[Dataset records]
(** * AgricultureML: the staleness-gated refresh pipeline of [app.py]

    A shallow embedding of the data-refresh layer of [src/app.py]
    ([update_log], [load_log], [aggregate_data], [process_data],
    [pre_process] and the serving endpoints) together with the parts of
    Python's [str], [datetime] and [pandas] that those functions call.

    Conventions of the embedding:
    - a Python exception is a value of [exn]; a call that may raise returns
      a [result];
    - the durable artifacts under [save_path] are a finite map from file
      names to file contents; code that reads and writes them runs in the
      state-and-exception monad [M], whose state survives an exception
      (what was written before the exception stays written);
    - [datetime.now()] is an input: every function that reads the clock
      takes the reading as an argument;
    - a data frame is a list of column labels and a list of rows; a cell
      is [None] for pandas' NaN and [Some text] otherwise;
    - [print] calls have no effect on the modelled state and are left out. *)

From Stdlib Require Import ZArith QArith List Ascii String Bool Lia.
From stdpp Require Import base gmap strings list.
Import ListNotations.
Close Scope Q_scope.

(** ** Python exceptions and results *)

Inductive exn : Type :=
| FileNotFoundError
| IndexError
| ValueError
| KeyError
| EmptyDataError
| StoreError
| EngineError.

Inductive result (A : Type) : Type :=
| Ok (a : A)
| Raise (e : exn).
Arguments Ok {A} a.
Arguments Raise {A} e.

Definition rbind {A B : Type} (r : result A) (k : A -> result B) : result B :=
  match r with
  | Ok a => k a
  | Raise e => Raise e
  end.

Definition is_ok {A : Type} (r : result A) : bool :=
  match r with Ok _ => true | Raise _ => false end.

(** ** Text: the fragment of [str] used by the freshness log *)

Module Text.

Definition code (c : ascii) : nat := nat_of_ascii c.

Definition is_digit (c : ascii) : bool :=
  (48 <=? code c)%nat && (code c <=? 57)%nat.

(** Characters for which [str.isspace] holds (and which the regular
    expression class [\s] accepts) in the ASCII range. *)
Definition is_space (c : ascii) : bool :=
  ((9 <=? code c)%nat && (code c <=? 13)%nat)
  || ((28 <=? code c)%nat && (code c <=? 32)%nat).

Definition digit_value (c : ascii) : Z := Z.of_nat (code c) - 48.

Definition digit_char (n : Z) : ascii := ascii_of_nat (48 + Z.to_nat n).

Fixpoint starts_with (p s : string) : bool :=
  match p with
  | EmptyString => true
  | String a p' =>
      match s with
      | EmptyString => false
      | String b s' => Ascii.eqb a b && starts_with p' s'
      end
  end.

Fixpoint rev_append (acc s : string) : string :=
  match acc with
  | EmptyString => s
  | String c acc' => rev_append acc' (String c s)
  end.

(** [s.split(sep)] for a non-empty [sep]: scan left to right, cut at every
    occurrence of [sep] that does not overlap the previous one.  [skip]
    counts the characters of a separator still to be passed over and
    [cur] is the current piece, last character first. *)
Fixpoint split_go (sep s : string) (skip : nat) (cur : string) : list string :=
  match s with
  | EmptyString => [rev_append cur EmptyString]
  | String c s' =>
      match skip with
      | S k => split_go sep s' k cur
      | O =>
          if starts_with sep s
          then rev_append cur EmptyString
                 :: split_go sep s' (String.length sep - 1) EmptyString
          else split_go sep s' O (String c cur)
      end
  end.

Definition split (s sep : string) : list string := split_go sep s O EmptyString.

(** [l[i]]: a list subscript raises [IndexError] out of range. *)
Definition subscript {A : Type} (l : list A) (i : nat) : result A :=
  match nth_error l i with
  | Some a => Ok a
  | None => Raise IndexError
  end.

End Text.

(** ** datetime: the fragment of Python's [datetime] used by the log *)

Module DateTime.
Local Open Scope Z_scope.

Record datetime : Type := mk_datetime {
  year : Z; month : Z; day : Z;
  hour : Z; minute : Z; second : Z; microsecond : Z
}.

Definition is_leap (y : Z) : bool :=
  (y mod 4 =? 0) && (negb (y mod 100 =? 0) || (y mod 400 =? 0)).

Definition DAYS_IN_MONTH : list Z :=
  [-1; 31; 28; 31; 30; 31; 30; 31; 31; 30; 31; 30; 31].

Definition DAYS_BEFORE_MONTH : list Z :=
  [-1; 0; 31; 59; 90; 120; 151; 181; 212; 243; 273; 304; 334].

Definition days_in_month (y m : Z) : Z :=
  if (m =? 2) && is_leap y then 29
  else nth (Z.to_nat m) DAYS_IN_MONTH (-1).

--

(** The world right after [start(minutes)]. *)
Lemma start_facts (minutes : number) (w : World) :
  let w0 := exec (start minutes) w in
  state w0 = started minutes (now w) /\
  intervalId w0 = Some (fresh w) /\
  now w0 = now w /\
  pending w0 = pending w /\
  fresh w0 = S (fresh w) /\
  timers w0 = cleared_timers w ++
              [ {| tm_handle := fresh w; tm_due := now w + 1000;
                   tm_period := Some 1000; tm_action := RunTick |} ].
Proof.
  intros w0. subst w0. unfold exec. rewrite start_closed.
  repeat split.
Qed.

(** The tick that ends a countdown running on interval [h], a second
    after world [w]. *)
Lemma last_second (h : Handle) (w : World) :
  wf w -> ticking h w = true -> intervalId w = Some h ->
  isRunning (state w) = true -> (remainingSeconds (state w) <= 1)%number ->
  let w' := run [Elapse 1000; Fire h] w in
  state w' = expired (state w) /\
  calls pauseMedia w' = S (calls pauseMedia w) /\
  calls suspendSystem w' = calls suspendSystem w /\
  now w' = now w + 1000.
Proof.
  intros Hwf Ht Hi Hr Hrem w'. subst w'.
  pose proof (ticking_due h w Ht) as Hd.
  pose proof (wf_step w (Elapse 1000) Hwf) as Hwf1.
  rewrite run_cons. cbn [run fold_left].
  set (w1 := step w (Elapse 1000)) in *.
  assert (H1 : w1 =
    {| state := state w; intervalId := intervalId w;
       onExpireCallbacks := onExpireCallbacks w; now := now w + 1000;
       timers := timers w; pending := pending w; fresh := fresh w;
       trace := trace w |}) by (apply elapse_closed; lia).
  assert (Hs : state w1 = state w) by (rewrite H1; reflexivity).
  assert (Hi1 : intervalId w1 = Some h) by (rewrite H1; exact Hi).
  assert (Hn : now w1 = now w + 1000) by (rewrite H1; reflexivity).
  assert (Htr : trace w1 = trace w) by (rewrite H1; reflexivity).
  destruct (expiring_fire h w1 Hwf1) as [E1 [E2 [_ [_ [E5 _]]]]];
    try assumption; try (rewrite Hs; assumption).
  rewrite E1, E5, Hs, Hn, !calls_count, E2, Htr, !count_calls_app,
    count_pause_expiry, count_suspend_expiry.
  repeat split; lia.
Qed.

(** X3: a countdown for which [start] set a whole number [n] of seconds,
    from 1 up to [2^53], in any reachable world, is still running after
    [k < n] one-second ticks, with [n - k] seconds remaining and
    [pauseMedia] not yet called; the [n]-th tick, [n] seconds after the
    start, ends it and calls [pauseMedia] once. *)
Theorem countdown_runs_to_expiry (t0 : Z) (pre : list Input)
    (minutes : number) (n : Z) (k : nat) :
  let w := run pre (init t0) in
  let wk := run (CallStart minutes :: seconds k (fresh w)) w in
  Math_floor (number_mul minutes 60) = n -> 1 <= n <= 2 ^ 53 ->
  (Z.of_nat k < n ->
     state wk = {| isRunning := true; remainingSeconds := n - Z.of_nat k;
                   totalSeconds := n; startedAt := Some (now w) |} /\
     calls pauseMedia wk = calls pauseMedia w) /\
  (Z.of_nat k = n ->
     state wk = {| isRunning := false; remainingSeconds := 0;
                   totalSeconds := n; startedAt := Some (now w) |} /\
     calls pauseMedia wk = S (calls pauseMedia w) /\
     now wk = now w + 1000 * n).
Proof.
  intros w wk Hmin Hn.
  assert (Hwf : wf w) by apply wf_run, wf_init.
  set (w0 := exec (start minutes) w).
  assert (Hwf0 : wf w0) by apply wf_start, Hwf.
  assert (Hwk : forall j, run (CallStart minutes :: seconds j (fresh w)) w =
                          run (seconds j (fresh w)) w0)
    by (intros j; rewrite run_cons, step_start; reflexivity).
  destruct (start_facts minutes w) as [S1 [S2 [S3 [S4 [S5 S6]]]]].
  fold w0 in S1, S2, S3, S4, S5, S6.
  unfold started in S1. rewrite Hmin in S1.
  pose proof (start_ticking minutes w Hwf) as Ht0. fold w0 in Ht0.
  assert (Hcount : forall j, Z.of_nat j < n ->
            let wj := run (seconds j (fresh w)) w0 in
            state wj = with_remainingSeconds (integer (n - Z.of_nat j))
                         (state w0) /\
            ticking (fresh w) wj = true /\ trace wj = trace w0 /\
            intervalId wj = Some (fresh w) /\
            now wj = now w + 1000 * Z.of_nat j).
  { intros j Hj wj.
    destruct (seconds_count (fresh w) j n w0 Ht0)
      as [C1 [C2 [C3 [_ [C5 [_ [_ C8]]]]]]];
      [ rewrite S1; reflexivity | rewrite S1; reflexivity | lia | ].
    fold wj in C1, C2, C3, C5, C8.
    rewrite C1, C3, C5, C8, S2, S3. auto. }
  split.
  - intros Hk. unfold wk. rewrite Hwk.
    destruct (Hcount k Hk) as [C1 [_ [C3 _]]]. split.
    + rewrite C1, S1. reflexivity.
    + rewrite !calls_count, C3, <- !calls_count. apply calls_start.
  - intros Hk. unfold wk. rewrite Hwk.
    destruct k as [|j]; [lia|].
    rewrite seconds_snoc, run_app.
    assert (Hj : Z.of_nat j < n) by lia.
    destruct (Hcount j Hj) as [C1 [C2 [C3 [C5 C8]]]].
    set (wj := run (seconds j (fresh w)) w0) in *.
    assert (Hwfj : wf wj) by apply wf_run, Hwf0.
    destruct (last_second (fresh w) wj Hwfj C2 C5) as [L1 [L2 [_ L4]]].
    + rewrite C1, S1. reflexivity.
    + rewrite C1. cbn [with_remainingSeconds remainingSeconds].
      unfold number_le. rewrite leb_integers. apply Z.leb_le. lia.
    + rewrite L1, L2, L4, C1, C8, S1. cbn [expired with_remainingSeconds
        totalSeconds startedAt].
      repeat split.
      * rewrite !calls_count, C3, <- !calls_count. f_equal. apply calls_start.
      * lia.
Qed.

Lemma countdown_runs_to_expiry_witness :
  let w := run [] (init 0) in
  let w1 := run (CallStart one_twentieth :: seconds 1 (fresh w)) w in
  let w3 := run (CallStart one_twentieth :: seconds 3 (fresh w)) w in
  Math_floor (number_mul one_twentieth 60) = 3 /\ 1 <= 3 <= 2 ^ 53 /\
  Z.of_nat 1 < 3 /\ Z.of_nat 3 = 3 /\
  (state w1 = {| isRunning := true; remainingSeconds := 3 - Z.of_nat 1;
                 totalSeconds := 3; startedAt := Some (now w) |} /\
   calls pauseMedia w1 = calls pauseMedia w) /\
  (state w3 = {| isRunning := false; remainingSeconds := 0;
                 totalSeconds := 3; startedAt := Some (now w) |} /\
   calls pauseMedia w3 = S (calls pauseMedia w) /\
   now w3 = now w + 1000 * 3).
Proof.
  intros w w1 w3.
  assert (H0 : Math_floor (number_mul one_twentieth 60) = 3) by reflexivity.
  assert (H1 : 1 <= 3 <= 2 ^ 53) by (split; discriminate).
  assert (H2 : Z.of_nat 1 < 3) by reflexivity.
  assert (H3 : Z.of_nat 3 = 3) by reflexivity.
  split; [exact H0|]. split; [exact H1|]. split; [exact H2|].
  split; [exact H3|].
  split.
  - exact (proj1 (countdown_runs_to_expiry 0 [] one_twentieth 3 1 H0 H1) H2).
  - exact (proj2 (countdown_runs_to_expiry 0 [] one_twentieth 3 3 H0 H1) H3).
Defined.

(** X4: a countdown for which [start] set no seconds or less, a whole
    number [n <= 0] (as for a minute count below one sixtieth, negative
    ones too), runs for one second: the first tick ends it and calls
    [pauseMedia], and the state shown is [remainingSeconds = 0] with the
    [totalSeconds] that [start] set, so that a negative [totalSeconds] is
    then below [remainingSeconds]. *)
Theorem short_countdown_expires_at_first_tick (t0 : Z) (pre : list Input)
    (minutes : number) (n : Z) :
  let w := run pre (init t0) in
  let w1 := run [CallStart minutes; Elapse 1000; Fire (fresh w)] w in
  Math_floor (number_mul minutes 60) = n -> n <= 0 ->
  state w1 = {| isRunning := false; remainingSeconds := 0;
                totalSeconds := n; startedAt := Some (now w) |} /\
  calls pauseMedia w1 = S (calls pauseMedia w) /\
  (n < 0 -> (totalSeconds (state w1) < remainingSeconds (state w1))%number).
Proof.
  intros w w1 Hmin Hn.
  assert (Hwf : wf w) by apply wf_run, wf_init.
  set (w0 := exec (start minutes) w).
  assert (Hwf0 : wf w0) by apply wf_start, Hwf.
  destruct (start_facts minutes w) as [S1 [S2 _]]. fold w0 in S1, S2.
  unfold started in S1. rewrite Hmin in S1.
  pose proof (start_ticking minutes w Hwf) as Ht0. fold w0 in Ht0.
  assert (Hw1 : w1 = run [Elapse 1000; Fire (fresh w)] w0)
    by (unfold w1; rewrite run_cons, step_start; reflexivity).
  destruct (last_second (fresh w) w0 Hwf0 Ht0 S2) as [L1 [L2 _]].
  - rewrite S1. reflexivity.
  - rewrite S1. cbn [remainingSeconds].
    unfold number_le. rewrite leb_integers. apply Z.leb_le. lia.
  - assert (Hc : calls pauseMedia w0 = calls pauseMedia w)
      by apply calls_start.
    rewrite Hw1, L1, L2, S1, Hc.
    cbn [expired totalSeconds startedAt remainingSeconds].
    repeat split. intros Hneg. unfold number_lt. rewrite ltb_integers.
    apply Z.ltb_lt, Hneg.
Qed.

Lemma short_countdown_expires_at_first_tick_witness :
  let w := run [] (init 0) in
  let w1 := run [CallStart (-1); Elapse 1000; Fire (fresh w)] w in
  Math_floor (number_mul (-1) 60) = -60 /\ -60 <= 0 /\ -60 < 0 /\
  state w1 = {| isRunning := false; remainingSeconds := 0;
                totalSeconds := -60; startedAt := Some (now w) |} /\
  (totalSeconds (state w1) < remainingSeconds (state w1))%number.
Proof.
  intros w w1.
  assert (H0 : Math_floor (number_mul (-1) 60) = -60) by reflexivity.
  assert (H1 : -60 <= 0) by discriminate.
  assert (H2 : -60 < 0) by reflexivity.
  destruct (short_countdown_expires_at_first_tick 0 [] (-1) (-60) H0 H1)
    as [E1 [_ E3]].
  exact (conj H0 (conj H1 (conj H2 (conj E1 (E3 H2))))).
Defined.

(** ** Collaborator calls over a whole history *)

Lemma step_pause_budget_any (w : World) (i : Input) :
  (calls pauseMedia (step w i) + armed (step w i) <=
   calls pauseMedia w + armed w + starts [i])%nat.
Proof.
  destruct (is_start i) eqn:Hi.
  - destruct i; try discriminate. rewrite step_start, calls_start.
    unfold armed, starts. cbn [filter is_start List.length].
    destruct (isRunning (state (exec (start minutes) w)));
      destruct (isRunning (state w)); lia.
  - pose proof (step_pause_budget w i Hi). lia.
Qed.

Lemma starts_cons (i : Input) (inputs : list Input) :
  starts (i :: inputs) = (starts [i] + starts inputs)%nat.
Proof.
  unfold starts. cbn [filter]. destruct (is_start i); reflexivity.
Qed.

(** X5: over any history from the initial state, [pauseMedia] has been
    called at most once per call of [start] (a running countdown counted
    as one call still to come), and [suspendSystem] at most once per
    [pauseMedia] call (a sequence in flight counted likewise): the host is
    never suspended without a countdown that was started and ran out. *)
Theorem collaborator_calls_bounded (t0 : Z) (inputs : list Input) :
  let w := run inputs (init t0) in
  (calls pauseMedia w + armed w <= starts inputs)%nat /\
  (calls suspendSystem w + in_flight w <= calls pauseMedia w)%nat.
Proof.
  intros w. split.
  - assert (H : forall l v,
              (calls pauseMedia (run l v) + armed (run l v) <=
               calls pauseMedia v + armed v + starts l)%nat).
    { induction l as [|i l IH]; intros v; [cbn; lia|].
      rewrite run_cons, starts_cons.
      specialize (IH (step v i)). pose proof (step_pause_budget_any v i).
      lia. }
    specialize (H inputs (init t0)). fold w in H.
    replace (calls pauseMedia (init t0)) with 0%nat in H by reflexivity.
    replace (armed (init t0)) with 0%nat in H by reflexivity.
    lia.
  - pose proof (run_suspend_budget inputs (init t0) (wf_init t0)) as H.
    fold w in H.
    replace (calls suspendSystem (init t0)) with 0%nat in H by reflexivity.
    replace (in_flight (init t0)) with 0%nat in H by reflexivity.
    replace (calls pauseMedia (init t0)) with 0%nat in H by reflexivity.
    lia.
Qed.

==

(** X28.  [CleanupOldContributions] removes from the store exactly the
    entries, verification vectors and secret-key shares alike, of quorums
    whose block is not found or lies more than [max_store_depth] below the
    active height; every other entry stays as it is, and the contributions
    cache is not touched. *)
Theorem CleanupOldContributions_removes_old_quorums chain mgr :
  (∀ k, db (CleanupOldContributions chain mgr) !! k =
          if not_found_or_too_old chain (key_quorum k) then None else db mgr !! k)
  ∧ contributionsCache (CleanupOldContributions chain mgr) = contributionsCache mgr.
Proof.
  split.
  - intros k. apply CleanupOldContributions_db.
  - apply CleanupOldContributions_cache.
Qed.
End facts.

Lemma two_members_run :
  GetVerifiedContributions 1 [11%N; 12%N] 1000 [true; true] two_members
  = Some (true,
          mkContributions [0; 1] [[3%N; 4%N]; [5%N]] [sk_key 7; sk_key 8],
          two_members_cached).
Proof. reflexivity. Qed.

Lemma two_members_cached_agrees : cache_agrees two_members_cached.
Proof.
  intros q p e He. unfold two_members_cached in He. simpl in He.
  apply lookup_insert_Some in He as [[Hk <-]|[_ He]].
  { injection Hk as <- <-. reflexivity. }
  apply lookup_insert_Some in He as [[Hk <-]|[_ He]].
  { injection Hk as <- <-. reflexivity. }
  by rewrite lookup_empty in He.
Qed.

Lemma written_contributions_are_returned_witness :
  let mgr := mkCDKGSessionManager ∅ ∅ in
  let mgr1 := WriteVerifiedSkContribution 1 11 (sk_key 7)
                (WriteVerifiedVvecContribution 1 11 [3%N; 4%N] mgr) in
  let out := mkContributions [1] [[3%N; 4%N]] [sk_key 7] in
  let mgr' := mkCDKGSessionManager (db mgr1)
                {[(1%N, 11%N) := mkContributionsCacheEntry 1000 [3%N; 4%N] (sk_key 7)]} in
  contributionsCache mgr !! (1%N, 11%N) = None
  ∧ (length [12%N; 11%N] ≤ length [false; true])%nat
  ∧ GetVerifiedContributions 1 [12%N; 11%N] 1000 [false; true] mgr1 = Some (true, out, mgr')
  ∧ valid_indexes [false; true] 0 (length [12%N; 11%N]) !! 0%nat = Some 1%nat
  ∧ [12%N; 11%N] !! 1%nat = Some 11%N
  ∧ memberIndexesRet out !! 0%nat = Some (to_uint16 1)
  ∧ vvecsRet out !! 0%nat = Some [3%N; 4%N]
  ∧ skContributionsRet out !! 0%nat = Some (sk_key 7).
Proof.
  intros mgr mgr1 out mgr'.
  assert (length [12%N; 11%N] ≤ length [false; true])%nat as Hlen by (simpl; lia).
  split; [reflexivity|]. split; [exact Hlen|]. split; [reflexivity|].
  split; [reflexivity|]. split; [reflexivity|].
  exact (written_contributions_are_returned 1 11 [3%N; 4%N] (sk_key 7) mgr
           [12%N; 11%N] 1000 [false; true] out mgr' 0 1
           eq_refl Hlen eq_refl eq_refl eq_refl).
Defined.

*Exercise goal*
Above are the lines; repeat exactly the ones from the line containing "(Z.of_nat k < n ->" down to the line containing "set (wj := run", both inclusive.

*Task output*
  (Z.of_nat k < n ->
     state wk = {| isRunning := true; remainingSeconds := n - Z.of_nat k;
                   totalSeconds := n; startedAt := Some (now w) |} /\
     calls pauseMedia wk = calls pauseMedia w) /\
  (Z.of_nat k = n ->
     state wk = {| isRunning := false; remainingSeconds := 0;
                   totalSeconds := n; startedAt := Some (now w) |} /\
     calls pauseMedia wk = S (calls pauseMedia w) /\
     now wk = now w + 1000 * n).
Proof.
  intros w wk Hmin Hn.
  assert (Hwf : wf w) by apply wf_run, wf_init.
  set (w0 := exec (start minutes) w).
  assert (Hwf0 : wf w0) by apply wf_start, Hwf.
  assert (Hwk : forall j, run (CallStart minutes :: seconds j (fresh w)) w =
                          run (seconds j (fresh w)) w0)
    by (intros j; rewrite run_cons, step_start; reflexivity).
  destruct (start_facts minutes w) as [S1 [S2 [S3 [S4 [S5 S6]]]]].
  fold w0 in S1, S2, S3, S4, S5, S6.
  unfold started in S1. rewrite Hmin in S1.
  pose proof (start_ticking minutes w Hwf) as Ht0. fold w0 in Ht0.
  assert (Hcount : forall j, Z.of_nat j < n ->
            let wj := run (seconds j (fresh w)) w0 in
            state wj = with_remainingSeconds (integer (n - Z.of_nat j))
                         (state w0) /\
            ticking (fresh w) wj = true /\ trace wj = trace w0 /\
            intervalId wj = Some (fresh w) /\
            now wj = now w + 1000 * Z.of_nat j).
  { intros j Hj wj.
    destruct (seconds_count (fresh w) j n w0 Ht0)
      as [C1 [C2 [C3 [_ [C5 [_ [_ C8]]]]]]];
      [ rewrite S1; reflexivity | rewrite S1; reflexivity | lia | ].
    fold wj in C1, C2, C3, C5, C8.
    rewrite C1, C3, C5, C8, S2, S3. auto. }
  split.
  - intros Hk. unfold wk. rewrite Hwk.
    destruct (Hcount k Hk) as [C1 [_ [C3 _]]]. split.
    + rewrite C1, S1. reflexivity.
    + rewrite !calls_count, C3, <- !calls_count. apply calls_start.
  - intros Hk. unfold wk. rewrite Hwk.
    destruct k as [|j]; [lia|].
    rewrite seconds_snoc, run_app.
    assert (Hj : Z.of_nat j < n) by lia.
    destruct (Hcount j Hj) as [C1 [C2 [C3 [C5 C8]]]].
    set (wj := run (seconds j (fresh w)) w0) in *.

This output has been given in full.